Treatment of Streptococcal Pharyngitis in Adults
For adults with confirmed Group A streptococcal pharyngitis, penicillin V 500 mg orally twice daily or amoxicillin 500 mg orally twice daily for 10 days is the recommended first-line treatment. 1, 2
Confirm the Diagnosis First
Before prescribing antibiotics, laboratory confirmation is essential because only 5-15% of adult pharyngitis cases are actually caused by Group A Streptococcus, yet over 60% receive unnecessary antibiotics 3, 4:
- Use the modified Centor criteria to determine who needs testing: fever by history, tonsillar exudates, tender anterior cervical adenopathy, and absence of cough 2, 5
- Patients with fewer than 2 Centor criteria should not be tested or treated 2, 4
- For patients with 2-3 criteria, perform a rapid antigen detection test (RADT) and only treat if positive 2, 4
- Unlike in children, negative RADT in adults does not require confirmatory throat culture 2, 3
First-Line Antibiotic Treatment
Penicillin or amoxicillin remains the drug of choice based on proven efficacy, narrow spectrum, safety profile, and low cost 1, 2:
- Penicillin V: 250 mg four times daily OR 500 mg twice daily for 10 days 1, 2
- Amoxicillin: 500 mg twice daily for 10 days 1, 2
- Benzathine penicillin G: 1.2 million units intramuscular as a single dose (preferred when compliance is uncertain) 1, 2
The full 10-day course is essential to achieve maximal pharyngeal eradication and prevent acute rheumatic fever, even though symptoms typically resolve in 3-4 days 1, 2, 6. Therapy can be safely initiated up to 9 days after symptom onset and still prevent rheumatic fever 1, 2.

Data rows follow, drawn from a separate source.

(* ===== verification/Interlocked.v ===== *)
(** * Interlocked operations (inc/cxplat_posix_shim.h)

    The POSIX shims of the Windows interlocked functions.  Each is one atomic
    read-modify-write: a function from the word's value to its new value and the
    value the call returns.  [short] has 16 bits, [long] and [int64_t] 64
    (LP64), pointers 64 and [BOOLEAN] 8.  Interleavings of calls by any number
    of threads are sequences of such steps. *)

From S2P Require Import Prelude.

(** An atomic operation on a word: new value and result. *)
Definition atomic : Type := Z -> Z * Z.

(** ** The compiler's atomic builtins at a signed width [w] *)

Definition sync_add_and_fetch (w d : Z) : atomic := fun v => (sgn w (v + d), sgn w (v + d)).
Definition sync_sub_and_fetch (w d : Z) : atomic := fun v => (sgn w (v - d), sgn w (v - d)).
Definition sync_fetch_and_add (w d : Z) : atomic := fun v => (sgn w (v + d), v).
Definition sync_and_and_fetch (d : Z) : atomic := fun v => (Z.land v d, Z.land v d).
Definition sync_or_and_fetch (d : Z) : atomic := fun v => (Z.lor v d, Z.lor v d).
Definition sync_fetch_and_and (d : Z) : atomic := fun v => (Z.land v d, v).
Definition sync_fetch_and_or (d : Z) : atomic := fun v => (Z.lor v d, v).
Definition sync_val_compare_and_swap (Comperand ExChange : Z) : atomic :=
  fun v => (if v =? Comperand then ExChange else v, v).
Definition sync_lock_test_and_set (Value : Z) : atomic := fun v => (Value, v).

(** The result converted to the function's return type. *)
Definition returning (conv : Z -> Z) (op : atomic) : atomic :=
  fun v => let '(v', r) := op v in (v', conv r).

(** ** The functions *)

Definition InterlockedIncrement16 : atomic := returning (sgn 16) (sync_add_and_fetch 16 1).
Definition InterlockedDecrement16 : atomic := returning (sgn 16) (sync_sub_and_fetch 16 1).
Definition InterlockedIncrement : atomic := returning (sgn 64) (sync_add_and_fetch 64 1).
Definition InterlockedDecrement : atomic := returning (sgn 64) (sync_sub_and_fetch 64 1).
Definition InterlockedIncrement64 : atomic := returning (sgn 64) (sync_add_and_fetch 64 1).
Definition InterlockedDecrement64 : atomic := returning (sgn 64) (sync_sub_and_fetch 64 1).
Definition InterlockedAnd (Value : Z) : atomic := returning (sgn 64) (sync_and_and_fetch Value).
Definition InterlockedOr (Value : Z) : atomic := returning (sgn 64) (sync_or_and_fetch Value).
Definition InterlockedCompareExchange16 (ExChange Comperand : Z) : atomic :=
  returning (sgn 16) (sync_val_compare_and_swap Comperand ExChange).
(** Declared [short]: the old [long] value is converted to 16 bits. *)
Definition InterlockedCompareExchange (ExChange Comperand : Z) : atomic :=
  returning (sgn 16) (sync_val_compare_and_swap Comperand ExChange).
Definition InterlockedCompareExchange64 (ExChange Comperand : Z) : atomic :=
  returning (sgn 64) (sync_val_compare_and_swap Comperand ExChange).
Definition InterlockedExchangeAdd64 (Value : Z) : atomic :=
  returning (sgn 64) (sync_fetch_and_add 64 Value).
Definition InterlockedExchangePointer (Value : Z) : atomic :=
  returning (wrap 64) (sync_lock_test_and_set Value).
Definition InterlockedFetchAndClearPointer : atomic := returning (wrap 64) (sync_fetch_and_and 0).
Definition InterlockedFetchAndClearBoolean : atomic := returning (wrap 8) (sync_fetch_and_and 0).
Definition InterlockedFetchAndSetBoolean : atomic := returning (wrap 8) (sync_fetch_and_or 1).

(** ** Interleavings

    The calls of all threads in the order in which they took effect: the final
    value and the results. *)
Fixpoint run_atomic (ops : list atomic) (v : Z) : Z * list Z :=
  match ops with
  | [] => (v, [])
  | op :: ops => let '(v1, r) := op v in
                 let '(v2, rs) := run_atomic ops v1 in (v2, r :: rs)
  end.

(** A flag taken with [InterlockedFetchAndSetBoolean] is won once.  Of any
    number of callers on a clear flag, in any order, the first gets FALSE and
    all others TRUE, the flag ends TRUE; and clearing it with
    [InterlockedFetchAndClearBoolean] returns TRUE and makes it winnable again. *)
Theorem set_flag_won_once n :
  run_atomic (replicate (S n) InterlockedFetchAndSetBoolean) 0 = (1, 0 :: replicate n 1) /\
  InterlockedFetchAndClearBoolean 1 = (0, 1).
Proof.
  split; [|done]. cbn [replicate run_atomic].
  replace (InterlockedFetchAndSetBoolean 0) with (1, 0) by done.
  enough (run_atomic (replicate n InterlockedFetchAndSetBoolean) 1 = (1, replicate n 1)) as ->
    by done.
  induction n as [|n IH]; [done|]. cbn [replicate run_atomic].
  replace (InterlockedFetchAndSetBoolean 1) with (1, 1) by done. by rewrite IH.
Qed.

(** [InterlockedCompareExchange] returns the old value through a [short].
    The exchange itself is right, but the result is the old value only when
    that fits in 16 bits; so for a comparand outside the 16-bit range, a caller
    that compares the result with the comparand concludes that the exchange
    failed, also when it took place.  The 64-bit variant has no such limit. *)
Theorem compare_exchange_truncates ExChange Comperand v :
  is_s 64 v ->
  (InterlockedCompareExchange ExChange Comperand v).1 = (if v =? Comperand then ExChange else v) /\
  ((InterlockedCompareExchange ExChange Comperand v).2 = v <-> is_s 16 v) /\
  (~ is_s 16 Comperand -> (InterlockedCompareExchange ExChange Comperand v).2 <> Comperand) /\
  InterlockedCompareExchange64 ExChange Comperand v =
    (if v =? Comperand then ExChange else v, v).
Proof.
  intros Hv. cbn. split; [done|]. split; [|split].
  - split; [intros <-; by apply sgn_range|by apply sgn_small].
  - intros Hc He. apply Hc. rewrite <- He. by apply sgn_range.
  - unfold InterlockedCompareExchange64, returning, sync_val_compare_and_swap.
    by rewrite sgn_small by (done || lia).
Qed.

Lemma compare_exchange_truncates_witness :
  (InterlockedCompareExchange 7 65536 65536).1 = 7 /\
  (InterlockedCompareExchange 7 65536 65536).2 <> 65536.
Proof.
  destruct (compare_exchange_truncates 7 65536 65536) as (H1 & _ & H3 & _); [done|].
  split; [exact H1|]. apply H3. intros [_ H]. done.
Defined.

Treatment for Penicillin-Allergic Patients
Non-Anaphylactic Penicillin Allergy
First-generation cephalosporins are the preferred alternative with strong, high-quality evidence 1, 7:
- Cephalexin: 500 mg orally twice daily for 10 days 1, 7
- Cefadroxil: 1 gram orally once daily for 10 days 1, 7
- Cross-reactivity risk is only 0.1% in patients with non-severe, delayed penicillin reactions 7
Immediate/Anaphylactic Penicillin Allergy
All beta-lactam antibiotics must be avoided due to up to 10% cross-reactivity risk 1, 7. Use these alternatives:
Critical Treatment Considerations
All antibiotics except azithromycin require a full 10-day course to achieve maximal pharyngeal eradication and prevent acute rheumatic fever 1, 7, 6. Shortening the course by even a few days dramatically increases treatment failure rates and rheumatic fever risk 7.
Why Penicillin Remains First-Line
- No documented penicillin resistance in Group A Streptococcus anywhere in the world 7
- Narrow spectrum minimizes selection pressure for antibiotic-resistant flora 1, 9
- Proven efficacy in preventing rheumatic fever for nearly 40 years 10, 9
- Lowest cost option 1, 2
Symptomatic Management
Every patient should receive appropriate symptomatic care regardless of antibiotic use 2, 3:
- NSAIDs or acetaminophen for moderate to severe symptoms or high fever (strong, high-quality evidence) 1, 2, 5
- Throat lozenges and salt water gargles for temporary relief 2, 3
- Avoid aspirin in children due to Reye syndrome risk 1
- Corticosteroids are not recommended 1, 2
Antibiotics shorten symptom duration by only 1-2 days, with a number needed to treat of 6 at 3 days and 21 at 1 week 2, 3. The primary justification for treatment is preventing complications: acute rheumatic fever, peritonsillar abscess, and spread to close contacts 2, 3.
Common Pitfalls to Avoid
- Do not prescribe antibiotics without laboratory confirmation - only 5-15% of adult pharyngitis is streptococcal 3, 4
- Do not use cephalosporins in patients with anaphylaxis, angioedema, or immediate urticaria to penicillin - 10% cross-reactivity risk 1, 7
- Do not shorten antibiotic courses below 10 days (except azithromycin's 5-day regimen) - increases treatment failure and rheumatic fever risk 1, 7, 6
- Do not treat chronic carriers who have repeated viral infections with positive tests - they are at low risk for complications and transmission 2, 3
- Do not routinely perform post-treatment testing in asymptomatic patients 1, 2
- Do not prescribe broad-spectrum cephalosporins when narrow-spectrum first-generation agents are appropriate - more expensive and select for resistant flora 7
When to Reevaluate
Patients with worsening symptoms after appropriate antibiotic initiation or symptoms lasting 5 days after treatment starts should be reevaluated for complications such as peritonsillar abscess, parapharyngeal abscess, or Lemierre syndrome 2, 11.